However, while early investors made millions from both companies, it might be wise to take profits before 2025. Let's dig deeper to find out why.
Palantir's third-quarter earnings grew 30% year over year to $726 million, while its adjusted earnings before interest, taxes, depreciation, and amortization (EBITDA) increased 39% to $283.6 million. On the surface, these aren't bad numbers. But they look absurd compared to the company's forward price-to-earnings (P/E) multiple of 172.
With shares up 75% so far this year, Arm Holdings is another tech stock that has seen AI hype overshadow its fundamentals. While the company plays an important role in the global hardware ecosystem through its industry-leading chip architecture, it might not benefit as much from AI-related demand as some market participants seem to think.
Arm designs central processing units (CPUs), often known as the brains behind a computer. Its architecture tends to be energy efficient, making it popular in devices ranging from laptops to smartphones (where it boasts a 99% market share, according to the company's website).
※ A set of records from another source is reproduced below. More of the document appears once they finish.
Definition count_inv (byID : gmap string HistoryEvent) (pre : list (string * HistoryEvent))
    (st : order_state) : Prop :=
  (∀ id e, (id, e) ∈ pre → ∀ d, d ∈ HistoryDependencies e → is_Some (byID !! d)) ∧
  (∀ id e, (id, e) ∈ pre → default 0%Z (os_indegree st !! id) = Z.of_nat (length (HistoryDependencies e))) ∧
  (∀ id, id ∉ pre.*1 → default 0%Z (os_indegree st !! id) = 0%Z) ∧
  (∀ p, default [] (os_children st !! p) = (filter (λ kv, p ∈ HistoryDependencies kv.2) pre).*1) ∧
  os_ready st = filter (λ e, HistoryDependencies e = []) pre.*2.

Lemma count_entries_spec byID entries st :
  NoDup entries.*1 →
  fold_each (count_entry byID) entries (MkOrderState ∅ ∅ []) = Ok st →
  count_inv byID entries st.
Proof.
  intros Hnd H. revert H Hnd.
  apply (fold_each_invariant (count_entry byID) (λ pre st, NoDup pre.*1 → count_inv byID pre st)).
  { intros _. unfold count_inv. cbn. setoid_rewrite lookup_empty. cbn. set_solver. }
  clear st. intros pre [id e] st st' IH _ Hstep Hnd'. rewrite fmap_app in Hnd'.
  apply NoDup_app in Hnd' as (Hnd1 & Hfresh & _).
  assert (id ∉ pre.*1) as Hid by (cbn in Hfresh; set_solver).
  destruct (IH Hnd1) as (Hdeps & Hin & Hout & Hch & Hready). clear IH.
  unfold count_entry in Hstep. inv_ok. subst st'. rename a into st1.
  destruct (count_parents_spec _ _ _ _ _ (HistoryDependencies_NoDup e)
    (λ d Hd, proj1 (proj1 (HistoryDependencies_elem e d) Hd)) Hstep0) as (Hall & Hr & Hi & Hc).
  unfold count_inv. cbn [os_ready os_indegree os_children]. split_and!.
  - intros i x [?|[= -> ->]%list_elem_of_singleton]%elem_of_app; eauto.
  - intros i x [Hp|[= -> ->]%list_elem_of_singleton]%elem_of_app.
    + rewrite Hi, (Hin _ _ Hp), decide_False; [lia|].
      intros ->. apply Hid. apply list_elem_of_fmap. by exists (id, x).
    + by rewrite Hi, (Hout _ Hid), decide_True.
  - intros i. rewrite fmap_app. intros Hn. rewrite Hi, Hout, decide_False by set_solver. done.
  - intros p. rewrite Hc, Hch, filter_app, fmap_app. f_equal.
    rewrite filter_cons, filter_nil. cbn. by case_decide.
  - rewrite Hr, Hready, fmap_app, filter_app, Hi, (Hout _ Hid), decide_True by done.
    change ([(id, e)].*2) with [e]. rewrite filter_cons, filter_nil.
    destruct (HistoryDependencies e); [by rewrite decide_True|].
    rewrite decide_False by done. by rewrite app_nil_r.
Qed.

Lemma count_entries_total byID entries st :
  (∀ id e, (id, e) ∈ entries → ∀ d, d ∈ HistoryDependencies e → is_Some (byID !! d)) →
  ∃ st', fold_each (count_entry byID) entries st = Ok st'.
Proof.
  revert st. induction entries as [|[id e] entries IH]; intros st Hdeps; cbn [fold_each]; [eauto|].
  assert (∀ ds st, (∀ d, d ∈ ds → is_Some (byID !! d)) →
    ∃ st', fold_each (count_parent byID id) ds st = Ok st') as Hp.
  { induction ds as [|d ds IHd]; intros st0 Hds; cbn [fold_each]; [eauto|].
    unfold count_parent at 2. destruct (Hds d) as [x ->]; [set_solver|].
    case_bool_decide; apply IHd; set_solver. }
  unfold count_entry at 2.
  destruct (Hp (HistoryDependencies e) st) as [st1 ->]; [intros; eapply Hdeps; [left|done]|].
  apply IH. intros; eapply Hdeps; [right; eassumption|done].
Qed.

Lemma count_entries_Err byID entries st err :
  fold_each (count_entry byID) entries st = Err err → err = ErrUnclassified.
Proof.
  revert st. induction entries as [|[id e] entries IH]; intros st; cbn [fold_each]; [done|].
  rewrite bind_Err. intros [H|(st1 & _ & H)]; [|eauto].
  unfold count_entry in H. apply bind_Err in H as [H|(? & _ & H)]; [|done].
  revert st H. induction (HistoryDependencies e) as [|d ds IHd]; intros st; cbn [fold_each]; [done|].
  rewrite bind_Err. intros [H|(st1 & _ & H)]; [|eauto].
  unfold count_parent in H. repeat case_match; naive_solver.
Qed.

(** ** The algorithm refines the greedy order *)

Section entries.
Context (byID : gmap string HistoryEvent) (Hkeyed : keyed byID).
Context (entries : list (string * HistoryEvent)) (Hentries : entries ≡ₚ map_to_list byID).

Local Notation nodes := (entries.*2).

Lemma entries_lookup kv : kv ∈ entries ↔ byID !! kv.1 = Some kv.2.
Proof. rewrite Hentries. destruct kv as [k v]. apply elem_of_map_to_list. Qed.

Lemma nodes_lookup e : e ∈ nodes ↔ byID !! ev_ID e = Some e.
Proof.
  rewrite list_elem_of_fmap. split.
  - intros ([k v] & -> & H%entries_lookup). cbn in *. by rewrite (Hkeyed _ _ H).
  - intros H. exists (ev_ID e, e). split; [done|]. by apply entries_lookup.
Qed.

Lemma entries_keys_NoDup : NoDup entries.*1.
Proof. rewrite Hentries. apply NoDup_fst_map_to_list. Qed.

Lemma nodes_NoDup : NoDup nodes.
Proof.
  assert (entries.*1 = ev_ID <$> nodes) as Hk.
  { rewrite <-list_fmap_compose. apply list_fmap_ext. intros i kv Hi. cbn. symmetry.
    apply Hkeyed, entries_lookup. by eapply list_elem_of_lookup_2. }
  apply (NoDup_fmap_1 ev_ID). rewrite <-Hk. apply entries_keys_NoDup.
Qed.

Lemma nodes_key_inj a b : a ∈ nodes → b ∈ nodes → ev_ID a = ev_ID b → a = b.
Proof. rewrite !nodes_lookup. congruence. Qed.

Lemma size_nodes : length nodes = size byID.
Proof. by rewrite length_fmap, Hentries, length_map_to_list. Qed.

Lemma child_events_dependents st x :
  count_inv byID entries st → child_events byID (os_children st) x = dependents nodes x.
Proof.
  intros (_ & _ & _ & Hch & _). unfold child_events, dependents. rewrite Hch.
  assert (∀ l, (∀ kv, kv ∈ l → byID !! kv.1 = Some kv.2) →
    omap (λ child, byID !! child) (filter (λ kv, ev_ID x ∈ HistoryDependencies kv.2) l).*1 =
    filter (λ c, ev_ID x ∈ HistoryDependencies c) l.*2) as H.
  { induction l as [|kv l IH]; intros Hl; [done|]. rewrite fmap_cons, !filter_cons.
    destruct (decide (ev_ID x ∈ HistoryDependencies kv.2)); [|apply IH; set_solver].
    cbn. rewrite (Hl kv) by left. f_equal. apply IH. set_solver. }
  apply H. intros kv. apply entries_lookup.
Qed.

Hypothesis Hclosed : ∀ e, e ∈ nodes → ∀ d, d ∈ HistoryDependencies e → is_Some (byID !! d).

(** In-degrees count the dependencies. *)
Lemma occ_dependents c x :
  c ∈ nodes → occ c (dependents nodes x) = if decide (ev_ID x ∈ HistoryDependencies c) then 1 else 0.
Proof.
  intros Hc. rewrite occ_NoDup by apply NoDup_filter, nodes_NoDup. unfold dependents.
  destruct (decide (ev_ID x ∈ HistoryDependencies c)) as [Hd|Hd].
  - by rewrite decide_True by (by apply list_elem_of_filter).
  - by rewrite decide_False by (rewrite list_elem_of_filter; tauto).
Qed.

Lemma waiting_dependents c :
  c ∈ nodes → waiting (dependents nodes) nodes [] c = length (HistoryDependencies c).
Proof.
  intros Hc. unfold waiting.
  assert (∀ l, sum_list_with (λ x, occ c (dependents nodes x)) (filter (λ x, x ∉ []) l) =
    length (ev_ID <$> filter (λ x, ev_ID x ∈ HistoryDependencies c) l)) as ->.
  { induction l as [|x l IH]; [done|]. rewrite !filter_cons, decide_True by set_solver.
    cbn [sum_list_with]. rewrite IH, occ_dependents by done. by case_decide. }
  apply Permutation_length, NoDup_Permutation.
  - apply NoDup_fmap_2_strong; [|apply NoDup_filter, nodes_NoDup].
    intros a b [_ Ha]%list_elem_of_filter [_ Hb]%list_elem_of_filter. by apply nodes_key_inj.
  - apply HistoryDependencies_NoDup.
  - intros d. rewrite list_elem_of_fmap. split.
    + by intros (e & -> & [He _]%list_elem_of_filter).
    + intros Hd. destruct (Hclosed c Hc d Hd) as [e He].
      assert (ev_ID e = d) as <- by eauto. exists e. split; [done|].
      apply list_elem_of_filter. split; [done|]. by apply nodes_lookup.
Qed.

Lemma count_kahn_inv st :
  count_inv byID entries st →
  kahn_inv ev_ID history_less (dependents nodes) nodes (os_indegree st) (os_ready st) [].
Proof.
  intros (_ & Hin & _ & _ & Hready). unfold kahn_inv. split; [constructor|split; [|split]].
  - rewrite Hready. apply NoDup_filter, nodes_NoDup.
  - intros c Hc. rewrite waiting_dependents by done. apply (Hin _ c).
    apply entries_lookup. by apply nodes_lookup.
  - intros c. rewrite Hready, list_elem_of_filter. unfold available.
    split.
    + intros [Hd Hc]. split; [done|split; [set_solver|]].
      intros x Hx Hs. unfold dependents in Hs. rewrite list_elem_of_filter, Hd in Hs. set_solver.
    + intros (Hc & _ & Hp). split; [|done].
      apply length_zero_iff_nil. rewrite <-(waiting_dependents c Hc). by apply waiting_zero.
Qed.

(** The loop always finishes, on the greedy order of the indexed events. *)
Lemma order_entries_total :
  ∃ out, maximal_greedy history_less (dependents nodes) nodes out ∧
    order_entries byID entries =
      (reject_if (length out <>? size byID) ErrUnclassified ;; Ok out).
Proof.
  destruct (count_entries_total byID entries (MkOrderState ∅ ∅ [])) as [st Hst].
  { intros id e He. apply Hclosed. apply list_elem_of_fmap. by exists (id, e). }
  pose proof (count_entries_spec _ _ _ entries_keys_NoDup Hst) as Hinv.
  destruct (kahn_spec ev_ID history_less (dependents nodes) nodes) with
    (fuel := length entries) (count := os_indegree st) (ready := os_ready st) (out := @nil HistoryEvent)
    as (out & Hrun & Hg).
  - apply nodes_key_inj.
  - apply nodes_NoDup.
  - unfold dependents. intros x c _ [_ ?]%list_elem_of_filter. done.
  - apply history_less_irrefl.
  - apply history_less_trans.
  - intros a b Ha Hb Hne. apply history_less_total. intros Hid. by apply Hne, nodes_key_inj.
  - by apply count_kahn_inv.
  - rewrite length_fmap. cbn. lia.
  - exists out. split; [done|]. unfold order_entries. rewrite Hst. cbn [mbind result_bind].
    rewrite (kahn_ext _ _ _ (dependents nodes)), Hrun; [done|].
    intros x. by apply child_events_dependents.
Qed.

End entries.

(** ** Well-formed histories *)

(** Every dependency is among the events. *)
Definition dependency_closed (events : list HistoryEvent) : Prop :=
  ∀ e, e ∈ events → ∀ d, d ∈ HistoryDependencies e → ∃ p, p ∈ events ∧ ev_ID p = d.

(** The dependency relation has no cycle. *)
Definition dependency_acyclic (events : list HistoryEvent) : Prop :=
  ∃ rank : string → nat, ∀ e, e ∈ events → ∀ d, d ∈ HistoryDependencies e →
    (rank d < rank (ev_ID e))%nat.

Definition orderable (events : list HistoryEvent) : Prop :=
  consistent events ∧ dependency_closed events ∧ dependency_acyclic events.

(** The specification of the result. *)
Definition history_order (events out : list HistoryEvent) : Prop :=
  maximal_greedy history_less (dependents events) events out ∧ ∀ e, e ∈ events → e ∈ out.

Lemma dependents_elem events x c :
  c ∈ dependents events x ↔ c ∈ events ∧ ev_ID x ∈ HistoryDependencies c.
Proof. unfold dependents. rewrite list_elem_of_filter. tauto. Qed.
But Arm's popularity is a double-edged sword because it makes it difficult for new opportunities like AI chips to generate enough growth to move the needle.
Arm's fiscal second-quarter revenue only increased by 5% year over year to $844 million, driven by smartphone demand (which makes up 35% of its royalty revenue). The smartphone industry is mature (likely peaking in 2016), so investors should expect this business to decline over the long term, potentially draining Arm's growth potential.
While it is impossible to time the stock market, the current AI hype cycle probably won't last forever. High-profile AI start-ups like ChatGPT maker OpenAI are still burning through billions of dollars. According to CNBC, many in Silicon Valley are increasingly concerned that the technology's pace of advancement is already slowing down.
The year 2025 could be one of reckoning for the AI industry as the market starts prioritizing fundamentals over hype. Investors can position themselves to weather the potential storm by avoiding companies like Palantir and Arm Holdings, which may struggle to justify their sky-high valuations.